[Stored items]
<<<<
(** X16: the marker guards registration only until teardown.  Once the
    teardown of a controller has gone through ([on_task_deleted] returned,
    so [delete_task] removed the marker), registering the same task again
    launches again: a new worker is started and the table now indexes the
    new controller under the task's name. *)
Theorem teardown_reenables_registration (E : SkyEnv) (task_template : TaskTemplate)
    (deleted_task : SkyTaskFuture) (w : world) (sp : SkyPathSetting) :
  let new := SkyTaskFuture_init E task_template in
  let w1 := (on_task_deleted E deleted_task w).1 in
  _JOB_RESIGTRY w ≠ ∅ →
  SkyTaskTracker_sky_path_setting w = Some sp →
  _sky_path_setting deleted_task = _sky_path_setting new →
  (on_task_deleted E deleted_task w).2 = None →
  ∃ w2, register_sky_task E task_template w1 = (Returned (length (heap w)), w2)
        ∧ launches (trace w2) = launches (trace w1) + 1
        ∧ _JOB_RESIGTRY w2 !! _task_name new = Some (length (heap w))
        ∧ heap w2 !! length (heap w)
          = Some (started_by (Some SkyTaskTracker_on_task_deleted) new)
        ∧ marker_of sp (unique_id E (_sky_path_setting new)) ∈ object_store w2.
Proof.
  intros new w1 Hne Hsp Hpath Hret.
  destruct (on_task_deleted_returns E deleted_task w sp Hsp Hret) as [Hstore Hheap].
  destruct (same_tracker_on_task_deleted E deleted_task w) as [Hreg Hset].
  fold w1 in Hstore, Hheap, Hreg, Hset.
  assert (try_first_register E task_template w1 = w1) as Htfr.
  { rewrite try_first_register_eq. rewrite decide_False; [done|]. by rewrite Hreg. }
  assert (SkyTaskTracker_sky_path_setting (try_first_register E task_template w1) = Some sp)
    as Hsp1 by (by rewrite Htfr, Hset).
  assert (task_exists sp (unique_id E (_sky_path_setting new)) w1 = false) as Hex.
  { unfold task_exists. apply bool_decide_eq_false. rewrite Hstore, Hpath.
    rewrite not_elem_of_difference, elem_of_singleton. by right. }
  rewrite (register_sky_task_fresh E task_template w1 sp Hsp1 Hex).
  rewrite Htfr, Hheap. fold new.
  eexists. split; [reflexivity|]. cbn [trace _JOB_RESIGTRY heap object_store].
  split.
  { rewrite launches_app. unfold launches at 2.
    rewrite filter_cons_False by done. rewrite filter_cons_True by done.
    rewrite !filter_cons_False by done. simpl. lia. }
  split; [by rewrite lookup_insert_eq|].
  split.
  { rewrite lookup_app_r by lia. by rewrite Nat.sub_diag. }
  apply elem_of_union_l, elem_of_singleton. done.
Qed.

Lemma teardown_reenables_registration_witness :
  let E := example_env stop_succeeds (Returned "RUNNING") in
  let w := entering_teardown 0 (run E [ev_create J1] initial_world) in
  let deleted_task := default (SkyTaskFuture_init E J1) (heap w !! 0) in
  ∃ w2, register_sky_task E J1 (on_task_deleted E deleted_task w).1 = (Returned 1, w2)
        ∧ _JOB_RESIGTRY w2 !! "J1" = Some 1.
Proof.
  intros E w deleted_task.
  destruct (teardown_reenables_registration E J1 deleted_task w
              (mkSkyPathSetting "s3://bucket/out" "host-0"))
    as (w2 & Hreg & _ & Hindex & _).
  - vm_compute. discriminate.
  - reflexivity.
  - reflexivity.
  - reflexivity.
  - exists w2. split; [exact Hreg | exact Hindex].
Defined.

(** ** Counting calls *)

Lemma count_effects_app (p : effect → bool) (l l' : list effect) :
  count_effects p (l ++ l') = count_effects p l + count_effects p l'.
Proof. unfold count_effects. by rewrite filter_app, length_app. Qed.

Lemma count_effects_snoc (p : effect → bool) (l : list effect) (e : effect) :
  count_effects p (l ++ [e]) = count_effects p l + (if p e then 1 else 0).
Proof.
  rewrite count_effects_app. f_equal. unfold count_effects.
  destruct (p e) eqn:He.
  - by rewrite filter_cons_True.
  - rewrite filter_cons_False; [done|]. by rewrite He.
Qed.

Lemma count_effects_prefix (p : effect → bool) (l l' : list effect) :
  l `prefix_of` l' → count_effects p l ≤ count_effects p l'.
Proof. intros [k ->]. rewrite count_effects_app. lia. Qed.

(** [on_task_deleted] makes at most one [sky.stop] call and does not call
    a teardown callback. *)
Lemma stops_on_task_deleted (E : SkyEnv) (deleted_task : SkyTaskFuture) (w : world) :
  count_effects is_sky_stop (trace (on_task_deleted E deleted_task w).1)
  ≤ count_effects is_sky_stop (trace w) + 1
  ∧ count_effects is_teardown (trace (on_task_deleted E deleted_task w).1)
    = count_effects is_teardown (trace w).
Proof.
  unfold on_task_deleted.
  destruct (filter _ (registry_values w)) as [|c l].
  - destruct (sky_stop E _ _) as [[]|]; cbn -[count_effects];
      destruct (SkyTaskTracker_sky_path_setting w); cbn -[count_effects];
      rewrite ?count_effects_snoc; cbn [is_sky_stop is_teardown]; lia.
  - cbn -[count_effects].
    destruct (SkyTaskTracker_sky_path_setting w); cbn -[count_effects];
      rewrite ?count_effects_snoc; cbn [is_sky_stop is_teardown]; lia.
Qed.

Lemma stops_launch_failed_callback_try (a : addr) (task : task_result) (cause : string)
    (cancel_on_done : bool) (w : world) (p : effect → bool) :
  (∀ x error, p (put_error_log x error) = false) → (∀ s, p (logger_error s) = false) →
  count_effects p (trace (launch_failed_callback_try a task cause cancel_on_done w).1.1)
  = count_effects p (trace w).
Proof.
  intros Hp1 Hp2. unfold launch_failed_callback_try. destruct task as [|error|].
  - destruct cancel_on_done; [|done].
    pose proof (trace_signal set_finished a w) as H.
    destruct (signal set_finished a w). simpl in *. by rewrite H.
  - match goal with |- context [signal set_failed a ?w'] =>
      pose proof (trace_signal set_failed a w') as H; destruct (signal set_failed a w')
    end.
    simpl in *. rewrite H, !count_effects_snoc, Hp1, Hp2. lia.
  - pose proof (trace_signal set_cancel a w) as H.
    destruct (signal set_cancel a w). simpl in *. by rewrite H.
Qed.

Lemma stops_launch_failed_callback_finally (E : SkyEnv) (a : addr) (cause : string)
    (error_cause : option string) (pending : option exn) (w : world) :
  let w' := (launch_failed_callback_finally E a cause error_cause pending w).1 in
  count_effects is_sky_stop (trace w') + count_effects is_teardown (trace w)
  ≤ count_effects is_sky_stop (trace w) + count_effects is_teardown (trace w').
Proof.
  simpl. unfold launch_failed_callback_finally.
  match goal with |- context [emit ?e w] =>
    assert (count_effects is_sky_stop (trace (emit e w)) = count_effects is_sky_stop (trace w)
            ∧ count_effects is_teardown (trace (emit e w))
              = count_effects is_teardown (trace w)) as [H2 H2']
      by (cbn [trace emit]; rewrite !count_effects_snoc; simpl; lia);
    set (w2 := emit e w) in *; clearbody w2
  end.
  destruct (heap w2 !! a) as [self|]; [|cbn [fst]; lia].
  destruct (decide (_task_status self = INIT)); [|cbn [fst]; lia].
  destruct (_event_handler self) as [eh|]; [|cbn [fst]; lia].
  destruct (is_terminal eh); [|cbn [fst]; lia].
  destruct (_cancel_callback self) as [[]|]; [|cbn -[count_effects]; lia].
  match goal with |- context [on_task_deleted E ?d ?w3] =>
    destruct (stops_on_task_deleted E d w3) as [H3 H3']; destruct (on_task_deleted E d w3)
  end.
  cbn -[count_effects] in *.
  rewrite !count_effects_snoc in H3, H3'. cbn [is_sky_stop is_teardown] in H3, H3'. lia.
Qed.
(** * The bid simulator of the MEV validator

    A shallow embedding of [miner/bid_simulator.go]: the reward accounting
    of a [BidRuntime], the pending ledger ([CheckPending], [AddPending],
    [sendBid]), the arbiter ([newBidLoop]) and the simulation routine
    ([simBid]).  The janitor ([clearLoop]), the registry of builders and
    the dialing of their clients are not part of it.

    Conventions of the embedding.
    - [*big.Int] is [Z]; [*uint256.Int] is a [Z] in [0, 2^256); a pointer
      that may be nil is an [option].
    - [common.Hash], [common.Address] and [uint64] block numbers are [N].
    - A Go [error] is its message, an [option string] where nil is [None].
    - A Go map is a [gmap]; a map of maps is a [gmap] of [gmap]s, and a
      lookup in a missing (nil) inner map reads as the empty map, while an
      assignment into it panics.
    - A function that can panic returns an [option]; [None] is the panic.
    - Each handler is one atomic step on the simulator's tables; calls to
      the collaborators outside this file (the block executor, the
      consensus engine, the worker, the builders' clients) and channel
      operations are answered by oracles and recorded as [Event]s.
    - The tables hold runtimes by value.  A runtime enters the simulation
      slot when its simulation starts and leaves it when the simulation
      ends, and nothing reads the slot in between within the step; it
      enters the best-bid table as the last act of its simulation and is
      not written afterwards. *)

From Stdlib Require Import ZArith Lia.
From stdpp Require Import gmap strings list pretty.

Local Open Scope Z_scope.

Abbreviation Hash := N (only parsing).
Abbreviation Address := N (only parsing).

(** ** Arbitrary-precision integers, as [math/big] has them *)

Module big.

Definition Add (x y : Z) : Z := x + y.

Definition Mul (x y : Z) : Z := x * y.

(** [Div] is Euclidean division: the remainder is never negative.  (Go
    panics on a zero divisor; the only divisor in this file is 100.) *)
Definition Div (x y : Z) : Z := Z.sgn y * (x / Z.abs y).

(** [Cmp] answers -1, 0 or 1. *)
Definition Cmp (x y : Z) : Z :=
  match x ?= y with
  | Lt => -1
  | Eq => 0
  | Gt => 1
  end.

End big.

(** ** 256-bit unsigned integers, as [holiman/uint256] has them *)

Module uint256.

Definition inRange (z : Z) : Prop := 0 <= z < 2 ^ 256.

Definition Clone (z : Z) : Z := z.

Definition ToBig (z : Z) : Z := z.

Definition CmpBig (z : Z) (b : Z) : Z := big.Cmp z b.

End uint256.

(** ** Data model *)

Inductive TxType := LegacyTxType | BlobTxType.
(** * diffusion_tools.py: noise schedules, position encoder, image range

    A shallow embedding of [src/diffusion_tools.py], and of the file-name
    function of [src/hw8_base.py].  Python floats and NumPy [float64]
    arrays are IEEE-754 binary64 numbers, modelled by Rocq's primitive
    floats; Python integers are [Z]; a call that can raise returns a
    [Py.result].  The NumPy and TensorFlow primitives the module calls
    ([np.arange], [np.cumprod], [np.maximum], [np.meshgrid], [tf.gather_nd],
    ...) are written out from their documented behaviour; the values of
    [np.sin], [np.cos] and [np.power] are the platform's and stay abstract. *)

From Stdlib Require Import ZArith List Bool Lia Floats.
From Stdlib Require String.
Import ListNotations.

Set Warnings "-inexact-float".

(** ** Python results *)

Module Py.

Inductive exception : Set :=
| ZeroDivisionError
| OverflowError
| ValueError
| InvalidArgumentError.

Inductive result (A : Type) : Type :=
| Ok (a : A)
| Raise (e : exception).

Arguments Ok {A} a.
Arguments Raise {A} e.

Definition bind {A B : Type} (r : result A) (k : A -> result B) : result B :=
  match r with
  | Ok a => k a
  | Raise e => Raise e
  end.

Definition raises {A : Type} (r : result A) : bool :=
  match r with
  | Ok _ => false
  | Raise _ => true
  end.

End Py.

Import Py.

Notation "x <- c ;; k" := (Py.bind c (fun x => k))
  (at level 61, c at next level, right associativity).

(** ** Binary64 scalars *)

Module F64.

Open Scope float_scope.

(** [float(n)] for a Python integer: the nearest binary64, ties to even. *)
Definition of_Z (n : Z) : float :=
  SF2Prim (binary_normalize prec emax n 0 false).

(** [ceil] of a finite binary64 as an integer; [None] on NaN and the
    infinities. *)
Definition ceil (x : float) : option Z :=
  match Prim2SF x with
  | S754_zero _ => Some 0%Z
  | S754_finite s m e =>
      let v := cond_Zopp s (Zpos m) in
      Some (match e with
            | Zneg p => (- ((- v) / 2 ^ Zpos p))%Z
            | _ => (v * 2 ^ e)%Z
            end)
  | S754_infinity _ | S754_nan => None
  end.

(** [np.pi]. *)
Definition pi : float := 0x1.921fb54442d18p+1.

(** Python's [x / n] for a float [x] and an integer [n]: [n] is converted
    to a float (an integer that rounds past the largest double does not
    convert), and a zero divisor raises. *)
Definition py_div_int (x : float) (n : Z) : result float :=
  let d := of_Z n in
  if is_infinity d then Raise OverflowError
  else if d =? 0 then Raise ZeroDivisionError
  else Ok (x / d).

(** Round a double to the format of precision [p] and maximal exponent
    [e] (nearest, ties to even), the result again held as a double. *)
Definition round_to (p e : Z) (x : float) : float :=
  match Prim2SF x with
  | S754_finite s mx ex =>
      match binary_round p e s mx ex with
      | S754_finite s' m' e' => SF2Prim (binary_round prec emax s' m' e')
      | y => SF2Prim y
      end
  | _ => x
  end.
(** The facts of the rows that the loop reads: up to the end of the file,
    without the skipped rows. *)
Fixpoint parse_rows (bio_mart_file : list string) : result (list GeneFact) :=
  match bio_mart_file with
  | [] => Ok []
  | line :: rest =>
      if String.eqb line "" then Ok []
      else
        fact ← parse_line line;
        facts ← parse_rows rest;
        Ok (match fact with Some f => f :: facts | None => facts end)
  end.

(** The finished dictionaries of a table and the facts of some rows, for
    examples on tables that are read without an exception. *)
Definition dicts_after_file (bio_mart_file : list string)
  : gmap string string * gmap string (Chromosome * Z * Z) :=
  match file_to_dicts bio_mart_file with
  | Ok dicts => dicts
  | Raise _ => (∅, ∅)
  end.

Definition facts_after (rows : list string) : list GeneFact :=
  match parse_rows rows with
  | Ok facts => facts
  | Raise _ => []
  end.

(** One more fact in a coordinate entry. *)
Definition add_fact (entry : option (Chromosome * list Z * list Z))
    (f : GeneFact) : option (Chromosome * list Z * list Z) :=
  match entry with
  | Some (_, starts, ends) =>
      Some (chr_no f, starts ++ [start_coord f], ends ++ [end_coord f])
  | None => Some (chr_no f, [start_coord f], [end_coord f])
  end.

Definition is_least (m : Z) (l : list Z) : Prop := m ∈ l ∧ ∀ x, x ∈ l → m ≤ x.
Definition is_greatest (m : Z) (l : list Z) : Prop := m ∈ l ∧ ∀ x, x ∈ l → x ≤ m.

(** A name that needs no further resolution: its own canonical name in the
    alias map, or the empty gene symbol of a row without one. *)
Definition self_canonical (name_to_official : gmap string string)
    (c : string) : Prop :=
  c = ""%string ∨ name_to_official !! c = Some c.

Definition alias_closed (name_to_official : gmap string string) : Prop :=
  ∀ n c, name_to_official !! n = Some c → self_canonical name_to_official c.

(** The stored chromosomes are chromosomes and no coordinate list is
    empty. *)
Definition coords_valid
    (official_to_coord : gmap string (Chromosome * list Z * list Z)) : Prop :=
  ∀ k c starts ends,
    official_to_coord !! k = Some (c, starts, ends) →
    valid_chromosome c ∧ starts ≠ [] ∧ ends ≠ [].

(** A fact as [parse_line] makes it: the gene symbol, when there is one, is
    the first name. *)
Definition fact_wf (f : GeneFact) : Prop :=
  valid_chromosome (chr_no f)
  ∧ (gene_name f = ""%string ∨ head (names f) = Some (gene_name f)).

(** What holds of the dictionaries between two rows. *)
Definition dicts_inv (d : dicts) : Prop :=
  coords_valid (official_to_coord d)
  ∧ alias_closed (name_to_official d)
  ∧ ∀ k, is_Some (official_to_coord d !! k) →
         self_canonical (name_to_official d) k.

(** ** Strings *)

Section strings.

Lemma upper_char_idemp c : Py.upper_char (Py.upper_char c) = Py.upper_char c.
Proof. destruct c as [[] [] [] [] [] [] [] []]; reflexivity. Qed.

Lemma upper_idemp s : Py.upper (Py.upper s) = Py.upper s.
Proof.
  induction s as [|c s IH]; simpl; [done|].
  by rewrite upper_char_idemp, IH.
Qed.

Lemma length_drop n s : String.length (Py.drop n s) = (String.length s - n)%nat.
Proof.
  revert s; induction n as [|n IH]; intros [|c s]; simpl; try lia.
  apply IH.
Qed.

Lemma length_take n s :
  String.length (Py.take n s) = (n `min` String.length s)%nat.
Proof.
  revert s; induction n as [|n IH]; intros [|c s]; simpl; try lia.
  by rewrite IH.
Qed.

Lemma get_beyond n s : (String.length s ≤ n)%nat → String.get n s = None.
Proof.
  revert n; induction s as [|c s IH]; intros [|n] H; simpl in *;
    try done; try lia.
  apply IH; lia.
Qed.

Lemma item_beyond s i :
  0 ≤ i → Py.len s ≤ i → Py.item s i = Raise IndexError.
Proof.
  intros Hi Hlen. unfold Py.item, Py.len in *.
  rewrite get_beyond; [done|lia].
Qed.

Lemma find_from_range sub s i :
  Py.find_from sub s i = -1
  ∨ i ≤ Py.find_from sub s i ≤ i + Z.of_nat (String.length s).
Proof.
  revert i; induction s as [|c s IH]; intros i; simpl.
  - destruct (Py.startswith sub EmptyString); [right; lia|by left].
  - destruct (Py.startswith sub (String c s)); [right; lia|].
    destruct (IH (i + 1)) as [->|?]; [by left|right; lia].
Qed.

Lemma contains_find sub s :
  Py.contains sub s = true → 0 ≤ Py.find s sub ≤ Py.len s.
Proof.
  unfold Py.contains, Py.find, Py.len. intros H.
  destruct (find_from_range sub s 0) as [E|?]; [|lia].
  rewrite E in H. done.
Qed.

Lemma str_in_spec s l : str_in s l = true ↔ s ∈ l.
Proof.
  unfold str_in. rewrite existsb_exists. split.
  - intros (x & Hx & E). apply String.eqb_eq in E as ->.
    by apply list_elem_of_In.
  - intros H. exists s. split; [by apply list_elem_of_In|].
    apply String.eqb_refl.
Qed.

End strings.

(** ** Lookup *)

(** C8. Lookup is case-insensitive: a query and its upper-case form give the
    same outcome, the same record on success and the same exception on
    failure, on the finished dictionaries and through the cache logic. *)
Theorem lookup_case_insensitive :
  (∀ dicts gene, lookup dicts gene = lookup dicts (Py.upper gene))
  ∧ (∀ pickle bio_mart_file gene,
       hgfind pickle bio_mart_file gene
       = hgfind pickle bio_mart_file (Py.upper gene)).
Proof.
  assert (∀ dicts gene, lookup dicts gene = lookup dicts (Py.upper gene))
    as Hlookup.
  { intros [n2o o2c] gene. unfold lookup. by rewrite upper_idemp. }
  split; [done|].
  intros pickle file gene. unfold hgfind.
  destruct pickle as [d|]; [by rewrite <- Hlookup|].
  destruct (file_to_dicts file); [by rewrite <- Hlookup|done].
Qed.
>>>>
» REQUIRED WORK:
In the entries above, find each line that includes the string "Scope" and copy it.

» YOUR SOLUTION:
Local Open Scope Z_scope.
Open Scope float_scope.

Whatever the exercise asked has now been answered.